In this excerpt from her book Handprints on Hubble: An Astronaut’s Story of Invention, the first American woman to walk in space tells what it was like to be part of the team that designed and launched the space telescope.

Nov 19, 2019
Handprints on Hubble book cover
MIT Press

Space / Astronomy

Why the Hubble is unlike any other satellite in history

In this excerpt from her book Handprints on Hubble: An Astronaut’s Story of Invention, the first American woman to walk in space tells what it was like to be part of the team that designed and launched the space telescope.

Nov 19, 2019
Handprints on Hubble book cover
MIT Press

You could say we grew up together, Hubble and I. Most people trace Hubble’s start to a report written in 1946 by Princeton astronomer Lyman Spitzer. I was born in Paterson, New Jersey, on October 3, 1951. As I grew through my childhood and teen years, Hubble languished in a state of arrested development, while the technologies of the new space age matured enough to bring Spitzer’s vision into the realm of the possible. By delightful coincidence, the two of us began the final stretch of our journeys to space at almost the same time, with my astronaut selection and Hubble’s congressional approval both occurring in 1978.

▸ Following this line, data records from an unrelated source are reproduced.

(* ===== verification/Frame.v ===== *)
(** tui/frame.rs: the grid of cells a view is drawn on, with the drawing of glyphs, lines, paragraphs, panels
    and lists.  How wide a text is and how it divides into graphemes are unicode_width and
    unicode_segmentation, the class [FrameText]. *)

From Stdlib Require Import NArith Lia String Ascii.
From stdpp Require Import base list strings.
From S2P Require Import Prelude RustStr Dashboard.

Class FrameText := {
  str_width : string -> N;
  graphemes : string -> list string
}.

(** ** Data *)

Definition MARKER_COLUMNS : N := 2.

Inductive Wrap := Wrap_Clip | Wrap_Fold.
(** Each part a [u8] *)
Inductive Color := Color_Rgb (red green blue : ascii).

Record Style := mkStyle { foreground : option Color; background : option Color; bold : bool }.
Definition Style_default : Style := mkStyle None None false.

Record Flow := mkFlow { Flow_style : Style; Flow_scroll : N; Flow_wrap : Wrap }.
Record PanelStyle := mkPanelStyle { PanelStyle_normal : Style; PanelStyle_border : Style }.
Record ListStyle := mkListStyle {
  ListStyle_selected : option N; ListStyle_normal : Style; ListStyle_highlight : Style
}.

#[export] Instance Wrap_eq_dec : EqDecision Wrap.
Proof. solve_decision. Defined.
#[export] Instance Color_eq_dec : EqDecision Color.
Proof. solve_decision. Defined.
#[export] Instance Style_eq_dec : EqDecision Style.
Proof. solve_decision. Defined.

Definition Style_fg (self : Style) (color : Color) : Style := mkStyle (Some color) (background self) (bold self).
Definition Style_bg (self : Style) (color : Color) : Style := mkStyle (foreground self) (Some color) (bold self).
Definition Style_bold (self : Style) : Style := mkStyle (foreground self) (background self) true.

Definition overlay (self other : Style) : Style :=
  mkStyle (match foreground other with Some color => Some color | None => foreground self end)
    (match background other with Some color => Some color | None => background self end)
    (bold self || bold other).

(** A [DisplayText] is the string [display] built. *)
Record Span := mkSpan { Span_text : string; Span_style : Style }.
Definition Span_styled (text : string) (style : Style) : Span := mkSpan (display text) style.

Record TextLine := mkLine { spans : list Span }.
Definition Line_styled (text : string) (style : Style) : TextLine := mkLine [Span_styled text style].
Definition Line_from (text : string) : TextLine := Line_styled text Style_default.

Record Cell := mkCell { symbol : string; style : Style; continuation : bool }.
#[export] Instance Cell_eq_dec : EqDecision Cell.
Proof. solve_decision. Defined.

Definition Cell_blank (style : Style) : Cell := mkCell (display " ") style false.

Record Grid := mkGrid { extent : Extent; cells : list Cell }.

Definition Grid_new (width height : N) : result Grid GeometryRefusal :=
  let? extent := Extent_new width height in
  Ok (mkGrid extent (replicate (N.to_nat (Extent_cells extent)) (Cell_blank Style_default))).

Definition Grid_area (self : Grid) : Rect := Extent_area (extent self).

Definition Grid_row (self : Grid) (y : N) : option (list Cell) :=
  let width := Rect_width (Grid_area self) in
  start ← checked_mul usize_max y width;
  end_ ← checked_add usize_max start width;
  if y <? Rect_height (Grid_area self)
  then if end_ <=? N.of_nat (length (cells self))
       then Some (take (N.to_nat width) (drop (N.to_nat start) (cells self)))
       else None
  else None.

(** ** Drawing *)

(** [start..end] *)
Definition range (start end_ : N) : list N := map (fun i => start + N.of_nat i) (seq 0 (N.to_nat (end_ - start))).

Definition erase (cells : list Cell) (index : nat) : list Cell :=
  match cells !! index with
  | None => cells
  | Some original =>
      let style := style original in
      let cells :=
        if continuation original
        then match index with O => cells | S previous => <[previous := Cell_blank style]> cells end
        else cells in
      let cells := <[index := Cell_blank style]> cells in
      match cells !! S index with
      | Some next => if continuation next then <[S index := Cell_blank style]> cells else cells
      | None => cells
      end
  end.

Section drawing.
Context `{FrameText}.

Definition put (self : Grid) (x y : N) (text : string) (style : Style) : Grid * result N GeometryRefusal :=
  match Glyph_new (str_width text) (str_len text) with
  | Err refusal => (self, Err refusal)
  | Ok glyph =>
      match Extent_place (extent self) x y glyph with
      | Err refusal => (self, Err refusal)
      | Ok placement =>
          let at_ := N.to_nat (index placement) in
          let erased := erase (cells self) at_ in
          let erased := if 1 <? Glyph_columns glyph then erase erased (S at_) else erased in
          if (at_ <? length erased)%nat then
            let written := <[at_ := mkCell text style false]> erased in
            if 1 <? Glyph_columns glyph then
              if (S at_ <? length written)%nat
              then (mkGrid (extent self) (<[S at_ := mkCell (display " ") style true]> written), Ok (next placement))
              else (mkGrid (extent self) written, Err GeometryRefusal_Outside)
            else (mkGrid (extent self) written, Ok (next placement))
          else (mkGrid (extent self) erased, Err GeometryRefusal_Outside)
      end
  end.

(** [let _clipped = self.put(..)] *)
Definition put_ (self : Grid) (x y : N) (text : string) (style : Style) : Grid := fst (put self x y text style).

Definition fill (self : Grid) (area : Rect) (style : Style) : Grid :=
  let area := Rect_clip area (extent self) in
  let blank := display " " in
  fold_left (fun self y =>
    fold_left (fun self x => put_ self x y blank style)
      (range (Rect_x area) (saturating_add u16_max (Rect_x area) (Rect_width area))) self)
    (range (Rect_y area) (saturating_add u16_max (Rect_y area) (Rect_height area))) self.

Definition glyph_text (text : string) : string * N :=
  let text := if str_width text =? 0 then ("◌" ++ text)%string else text in
  let escaped := display text in
  match Glyph_new (str_width escaped) (str_len escaped) with
  | Ok glyph => (escaped, Glyph_columns glyph)
  | Err _ => (display "?", 1)
  end.

(** The graphemes of a line, each with the style of its span *)
Definition line_graphemes (line : TextLine) : list (string * Style) :=
  flat_map (fun span => map (fun grapheme => (grapheme, Span_style span)) (graphemes (Span_text span))) (spans line).

(** What drawing a part of a paragraph comes to: on to the next line, from row [row], or the end *)
Inductive Drawn := Drawn_line (grid : Grid) (row : N) | Drawn_all (grid : Grid).

Fixpoint paragraph_line (area : Rect) (flow : Flow) (end_ first last_ : N) (line : list (string * Style))
    (self : Grid) (row x : N) : Drawn :=
  match line with
  | [] => Drawn_line self row
  | (grapheme, span_style) :: line =>
      let '(text, columns) := glyph_text grapheme in
      let beyond := end_ <? saturating_add u16_max x columns in
      if beyond && bool_decide (Flow_wrap flow = Wrap_Clip) then Drawn_line self row else
      let row := if beyond then saturating_add usize_max row 1 else row in
      let x := if beyond then Rect_x area else x in
      if last_ <=? row then Drawn_all self else
      let self :=
        if first <=? row then
          let offset := saturating_sub row first in
          if offset <=? u16_max
          then put_ self x (saturating_add u16_max (Rect_y area) offset) text (overlay (Flow_style flow) span_style)
          else self
        else self in
      paragraph_line area flow end_ first last_ line self row (saturating_add u16_max x columns)
  end.

Fixpoint paragraph_lines (area : Rect) (flow : Flow) (end_ first last_ : N) (lines : list TextLine)
    (self : Grid) (row : N) : Grid :=
  match lines with
  | [] => self
  | line :: lines =>
      match paragraph_line area flow end_ first last_ (line_graphemes line) self row (Rect_x area) with
      | Drawn_all self => self
      | Drawn_line self row =>
          let row := saturating_add usize_max row 1 in
          if last_ <=? row then self else paragraph_lines area flow end_ first last_ lines self row
      end
  end.

Definition paragraph (self : Grid) (area : Rect) (lines : list TextLine) (flow : Flow) : Grid :=
  let area := Rect_clip area (extent self) in
  if (Rect_width area =? 0) || (Rect_height area =? 0) then self else
  let end_ := saturating_add u16_max (Rect_x area) (Rect_width area) in
  let first := Flow_scroll flow in
  let last_ := saturating_add usize_max first (Rect_height area) in
  paragraph_lines area flow end_ first last_ lines self 0.

Definition draw_line (self : Grid) (area : Rect) (line : TextLine) (base : Style) : Grid :=
  paragraph self area [line] (mkFlow base 0 Wrap_Clip).

Definition panel (self : Grid) (area : Rect) (title : string) (palette : PanelStyle) : Grid * Rect :=
  let area := Rect_clip area (extent self) in
  let self := fill self area (PanelStyle_normal palette) in
  if (Rect_width area =? 0) || (Rect_height area =? 0) then (self, Rect_inset area) else
  let border := PanelStyle_border palette in
  let right := saturating_sub (saturating_add u16_max (Rect_x area) (Rect_width area)) 1 in
  let bottom := saturating_sub (saturating_add u16_max (Rect_y area) (Rect_height area)) 1 in
  let horizontal := display "─" in
  let vertical := display "│" in
  let self := fold_left (fun self x =>
    put_ (put_ self x (Rect_y area) horizontal border) x bottom horizontal border)
    (range (Rect_x area) (right + 1)) self in
  let self := fold_left (fun self y =>
    put_ (put_ self (Rect_x area) y vertical border) right y vertical border)
    (range (Rect_y area) (bottom + 1)) self in
  let self := fold_left (fun self '(x, y, glyph) => put_ self x y (display glyph) border)
    [(Rect_x area, Rect_y area, "╭"%string); (right, Rect_y area, "╮"%string);
     (Rect_x area, bottom, "╰"%string); (right, bottom, "╯"%string)] self in
  let inner := Rect_inset area in
  (draw_line self (mkRect (Rect_x inner) (Rect_y area) (Rect_width inner) 1) (Line_from title) border, inner).

(** The first item shown, so that the selected one fits: the [while] loop, with at most [fuel] rounds *)
Fixpoint list_start (fuel : nat) (items : list (list TextLine)) (limit selected height start : N) : N :=
  match fuel with
  | O => start
  | S fuel =>
      if (limit <? height) && (start <? selected)
      then list_start fuel items limit selected
             (saturating_sub height (match items !! N.to_nat start with Some item => N.of_nat (length item) | None => 0 end))
             (saturating_add usize_max start 1)
      else start
  end.

(** The lines of one item; [None] when the area is full *)
Fixpoint list_item (area : Rect) (active : bool) (style : Style) (offset : nat) (lines : list TextLine)
    (self : Grid) (row : N) : Grid * option N :=
  match lines with
  | [] => (self, Some row)
  | line :: lines =>
      if Rect_height area <=? row then (self, None) else
      let row_area := mkRect (Rect_x area) (saturating_add u16_max (Rect_y area) row) (Rect_width area) 1 in
      let self := fill self row_area style in
      let '(marker, text) := Rect_columns row_area MARKER_COLUMNS in
      let self := if active && (offset =? 0)%nat then draw_line self marker (Line_from "› ") style else self in
      let self := draw_line self text line style in
      list_item area active style (S offset) lines self (saturating_add u16_max row 1)
  end.

Fixpoint list_items (area : Rect) (palette : ListStyle) (index_ : N) (items : list (list TextLine))
    (self : Grid) (row : N) : Grid :=
  match items with
  | [] => self
  | item :: items =>
      let active := bool_decide (ListStyle_selected palette = Some index_) in
      let style := if active then overlay (ListStyle_normal palette) (ListStyle_highlight palette)
                   else ListStyle_normal palette in
      match list_item area active style 0 item self row with
      | (self, None) => self
      | (self, Some row) => list_items area palette (index_ + 1) items self row
      end
  end.

Definition draw_list (self : Grid) (area : Rect) (items : list (list TextLine)) (palette : ListStyle) : Grid :=
  let area := Rect_clip area (extent self) in
  let start :=
    match ListStyle_selected palette with
    | Some selected =>
        if selected <? N.of_nat (length items) then
          let height := fold_right N.add 0 (map (fun item => N.of_nat (length item)) (take (S (N.to_nat selected)) items)) in
          list_start (N.to_nat selected) items (Rect_height area) selected height 0
        else 0
    | None => 0
    end in
  list_items area palette start (drop (N.to_nat start) items) self 0.
End drawing.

Hubble is an amazing piece of engineering. What makes Hubble radically different from anything built before or since is that it was designed to be maintainable by two people in bulky space suits while orbiting hundreds of miles above the Earth. That’s like working on your car while wearing an inflatable sumo wrestler suit and boxing gloves, with the added twist that your tools float away if you let go of them.

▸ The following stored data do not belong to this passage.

(* ===== verification/FrameDraws.v ===== *)
(** A frame is whole whatever is drawn on it: each wide glyph has its second cell beside it on the same row,
    no second cell is without its first, and so each row prints exactly as wide as the frame is.  Putting one
    glyph touches the cells it covers, and every operation draws within the area it was given. *)

From Stdlib Require Import NArith Lia String Ascii.
From stdpp Require Import base list strings.
From S2P Require Import Prelude RustStr Dashboard Frame.

(** What is asked of unicode_width: the glyphs drawn by the frame itself are one column wide. *)
Definition frame_glyphs : list string := [" "; "?"; "─"; "│"; "╭"; "╮"; "╰"; "╯"]%string.
Class FrameTextLaws `(frame_text : FrameText) : Prop := {
  one_column : forall glyph, glyph ∈ frame_glyphs -> str_width glyph = 1
}.

Section whole.
Context `{laws : FrameTextLaws}.

(** ** Definitions *)

Definition wide (c : Cell) : bool := negb (continuation c) && (str_width (symbol c) =? 2).
Definition narrow (c : Cell) : bool := negb (continuation c) && negb (str_width (symbol c) =? 2).

(** The values of [DisplayText]: only [display] builds them. *)
Definition displayed (text : string) : Prop := exists raw, text = display raw.

Definition sound_cell (c : Cell) : Prop :=
  displayed (symbol c) /\
  if continuation c then symbol c = display " "
  else exists glyph, Glyph_new (str_width (symbol c)) (str_len (symbol c)) = Ok glyph.

Record whole_cells (w : nat) (l : list Cell) : Prop := {
  whole_wide : forall i c, l !! i = Some c -> wide c = true ->
    (S i mod w <> 0)%nat /\ exists n, l !! S i = Some n /\ continuation n = true;
  whole_continuation : forall i c, l !! i = Some c -> continuation c = true ->
    exists j p, i = S j /\ l !! j = Some p /\ wide p = true;
  whole_sound : forall i c, l !! i = Some c -> sound_cell c
}.

Record whole (g : Grid) : Prop := {
  whole_extent : exists w h, Extent_new w h = Ok (extent g);
  whole_length : length (cells g) = N.to_nat (Extent_width (extent g) * Extent_height (extent g));
  whole_grid : whole_cells (N.to_nat (Extent_width (extent g))) (cells g)
}.

(** How many columns a cell takes when its row is printed *)
Definition printed (c : Cell) : N := if continuation c then 0 else str_width (symbol c).
Definition row_columns (row : list Cell) : N := fold_right N.add 0 (map printed row).

(** ** Lemmas *)

Lemma space_width : str_width " " = 1.
Proof. apply one_column. left. Qed.

Lemma display_space : display " " = " "%string.
Proof. reflexivity. Qed.

Lemma blank_narrow style : narrow (Cell_blank style) = true.
Proof. unfold narrow. cbn [Cell_blank continuation symbol negb andb]. by rewrite display_space, space_width. Qed.

Lemma blank_sound style : sound_cell (Cell_blank style).
Proof.
  unfold sound_cell. cbn [Cell_blank continuation symbol]. split; [by eexists|].
  rewrite display_space, space_width. by eexists.
Qed.

Lemma cell_kind c : (wide c = true /\ narrow c = false /\ continuation c = false) \/
  (wide c = false /\ narrow c = true /\ continuation c = false) \/
  (wide c = false /\ narrow c = false /\ continuation c = true).
Proof. unfold wide, narrow. destruct (continuation c), (str_width (symbol c) =? 2); cbn; auto. Qed.

Ltac kinds :=
  repeat match goal with
  | H : narrow ?c = true |- _ => destruct (cell_kind c) as [(? & ? & ?)|[(? & ? & ?)|(? & ? & ?)]]; try congruence; clear H
  end.

Lemma narrow_wide c : narrow c = true -> wide c = false.
Proof. intros H. by kinds. Qed.
Lemma narrow_continuation c : narrow c = true -> continuation c = false.
Proof. intros H. by kinds. Qed.
Lemma wide_continuation c : wide c = true -> continuation c = false.
Proof. unfold wide. by destruct (continuation c). Qed.

Lemma insert_cases {A} (l : list A) i x j y :
  <[i := x]> l !! j = Some y -> (j = i /\ y = x /\ (i < length l)%nat) \/ (j <> i /\ l !! j = Some y).
Proof. intros [(-> & -> & ?)|[? ?]]%list_lookup_insert_Some; auto. Qed.

(** A narrow cell may be replaced by another. *)
Lemma whole_narrow w l i c c' :
  whole_cells w l -> l !! i = Some c -> narrow c = true -> narrow c' = true -> sound_cell c' ->
  whole_cells w (<[i := c']> l).
Proof.
  intros [Hw Hc Hs] Hi Hn Hn' Hs'. split.
  - intros j d [(-> & -> & _)|[Hj Hd]]%insert_cases Hwide; [by rewrite narrow_wide in Hwide|].
    destruct (Hw j d Hd Hwide) as (Hm & n & Hnx & Hcn). split; [done|]. exists n. split; [|done].
    rewrite list_lookup_insert_ne; [done|]. intros ->. apply narrow_continuation in Hn. congruence.
  - intros j d [(-> & -> & _)|[Hj Hd]]%insert_cases Hcont; [by rewrite narrow_continuation in Hcont|].
    destruct (Hc j d Hd Hcont) as (k & p & -> & Hp & Hwp). exists k, p. split; [done|]. split; [|done].
    rewrite list_lookup_insert_ne; [done|]. intros ->. apply narrow_wide in Hn. congruence.
  - intros j d [(-> & -> & _)|[Hj Hd]]%insert_cases; [done|by apply (Hs j)].
Qed.

(** A wide glyph may be replaced by two narrow cells, *)
Lemma whole_split w l i c n a b :
  whole_cells w l -> l !! i = Some c -> wide c = true -> l !! S i = Some n ->
  narrow a = true -> narrow b = true -> sound_cell a -> sound_cell b ->
  whole_cells w (<[S i := b]> (<[i := a]> l)).
Proof.
  intros [Hw Hc Hs] Hi Hwide Hnx Ha Hb Hsa Hsb.
  destruct (Hw i c Hi Hwide) as (_ & n' & Hn' & Hcn). assert (n' = n) as -> by congruence. clear Hn'. split.
  - intros j d [(-> & -> & _)|[Hj [(-> & -> & _)|[Hj' Hd]]%insert_cases]]%insert_cases Hwd;
      [by rewrite narrow_wide in Hwd..|].
    destruct (Hw j d Hd Hwd) as (Hm & m & Hmx & Hcm). split; [done|]. exists m. split; [|done].
    assert (i <> S j) by (intros ->; apply wide_continuation in Hwide; congruence).
    by rewrite !list_lookup_insert_ne by lia.
  - intros j d [(-> & -> & _)|[Hj [(-> & -> & _)|[Hj' Hd]]%insert_cases]]%insert_cases Hcd;
      [by rewrite narrow_continuation in Hcd..|].
    destruct (Hc j d Hd Hcd) as (k & p & -> & Hp & Hwp). exists k, p. split; [done|]. split; [|done].
    assert (S i <> k) by (intros <-; apply wide_continuation in Hwp; congruence).
    by rewrite !list_lookup_insert_ne by lia.
  - intros j d [(-> & -> & _)|[Hj [(-> & -> & _)|[Hj' Hd]]%insert_cases]]%insert_cases; [done..|by apply (Hs j)].
Qed.

(** and two narrow cells of one row by a wide glyph. *)
Lemma whole_join w l i c n a b :
  whole_cells w l -> l !! i = Some c -> l !! S i = Some n -> narrow c = true -> narrow n = true ->
  wide a = true -> continuation b = true -> sound_cell a -> sound_cell b -> (S i mod w <> 0)%nat ->
  whole_cells w (<[S i := b]> (<[i := a]> l)).
Proof.
  intros [Hw Hc Hs] Hi Hnx Hnc Hnn Ha Hb Hsa Hsb Hm.
  assert (Hwb : wide b = false) by (unfold wide; by rewrite Hb). apply wide_continuation in Ha as Hca.
  assert (Hli : (i < length l)%nat) by (by apply lookup_lt_Some in Hi).
  assert (Hls : (S i < length l)%nat) by (by apply lookup_lt_Some in Hnx). split.
  - intros j d [(-> & -> & _)|[Hj [(-> & -> & _)|[Hj' Hd]]%insert_cases]]%insert_cases Hwd; [congruence| |].
    + split; [done|]. exists b. by rewrite list_lookup_insert_eq by (rewrite length_insert; lia).
    + destruct (Hw j d Hd Hwd) as (Hmj & m & Hmx & Hcm). split; [done|]. exists m. split; [|done].
      assert (i <> S j) by (intros ->; apply narrow_continuation in Hnc; congruence).
      by rewrite !list_lookup_insert_ne by lia.
  - intros j d [(-> & -> & _)|[Hj [(-> & -> & _)|[Hj' Hd]]%insert_cases]]%insert_cases Hcd; [|congruence|].
    + exists i, a. split; [done|]. split; [|done]. rewrite list_lookup_insert_ne by lia. by apply list_lookup_insert_eq.
    + destruct (Hc j d Hd Hcd) as (k & p & -> & Hp & Hwp). exists k, p. split; [done|]. split; [|done].
      assert (S i <> k) by (intros <-; apply narrow_wide in Hnn; congruence).
      by rewrite !list_lookup_insert_ne by lia.
  - intros j d [(-> & -> & _)|[Hj [(-> & -> & _)|[Hj' Hd]]%insert_cases]]%insert_cases; [done..|by apply (Hs j)].
Qed.

(** What is beside a cell of a whole frame changes only when it is the other half of a wide glyph. *)
Definition kept (c c' : Cell) : Prop := c' = c \/ narrow c = false /\ exists style, c' = Cell_blank style.

Lemma kept_refl c : kept c c.
Proof. by left. Qed.
Lemma kept_trans a b c : kept a b -> kept b c -> kept a c.
Proof.
  intros [-> |[Ha (s & ->)]] Hbc; [done|]. destruct Hbc as [-> |[Hb _]]; [by right; eauto|].
  by rewrite blank_narrow in Hb.
Qed.

Lemma no_continuation w l i c n :
  whole_cells w l -> l !! i = Some c -> wide c = false -> l !! S i = Some n -> continuation n = false.
Proof.
  intros Hl Hi Hc Hn. destruct (continuation n) eqn:E; [|done].
  destruct (whole_continuation _ _ Hl _ _ Hn E) as (j & p & [= <-] & Hp & Hwp). congruence.
Qed.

The principles for maintainable design are simple ones that are familiar to anyone who has ever done the least bit of home or car repair: things are easier to repair when the layout of parts is simple and uncluttered, no healthy units need to be disturbed to get at the failed unit, the fasteners and connectors are standardized, and few unique tools are needed. How did a bunch of people who had never been in orbit or worn a space suit figure out what “maintainable” meant in a microgravity environment, and then incorporate all that into the telescope’s design?

Two innovations provide good examples of the inventive and exacting work done during the early stages of Hubble’s design. The difficulty of servicing Hubble put a very high premium on simplifying tool interfaces for efficiency and reducing the overhead associated with getting set up for work.

Designer Henry Ford (no relation to the automotive family) decided to tackle the first of these by limiting the variety of fasteners used on the telescope. He set off in search of the smallest possible bolt that had the necessary high-tensile strength and a reasonable breakaway torque. In plain English, that means a bolt strong enough to withstand what he guessed the forces would be during a shuttle launch (the shuttle was still on the drawing boards, so there was no firm data), but not too hard to loosen with a wrench. Settling on a particular high-strength bolt with a double-height 7/16th-inch hexagonal head, Ford began his quest with the electronics installation team. This team’s job had always been to make sure that no electronics box ever came loose from its mountings; removing bolts in orbit had never occurred to them. After several rounds of argument and analysis, they agreed to use his chosen bolt on all of their units. Next, Ford went to the mechanisms team, responsible for things like the solar array and antenna hinges and latches, and finally the scientific instruments team. When he was done, he had collected the engineering data needed to prove the bolt was suitable for every application and had the commitment to use it from each system’s lead engineer. NASA would later make this the standard bolt on the shuttle and space station for anything that might be repaired in a spacewalk, or EVA [extravehicular activity].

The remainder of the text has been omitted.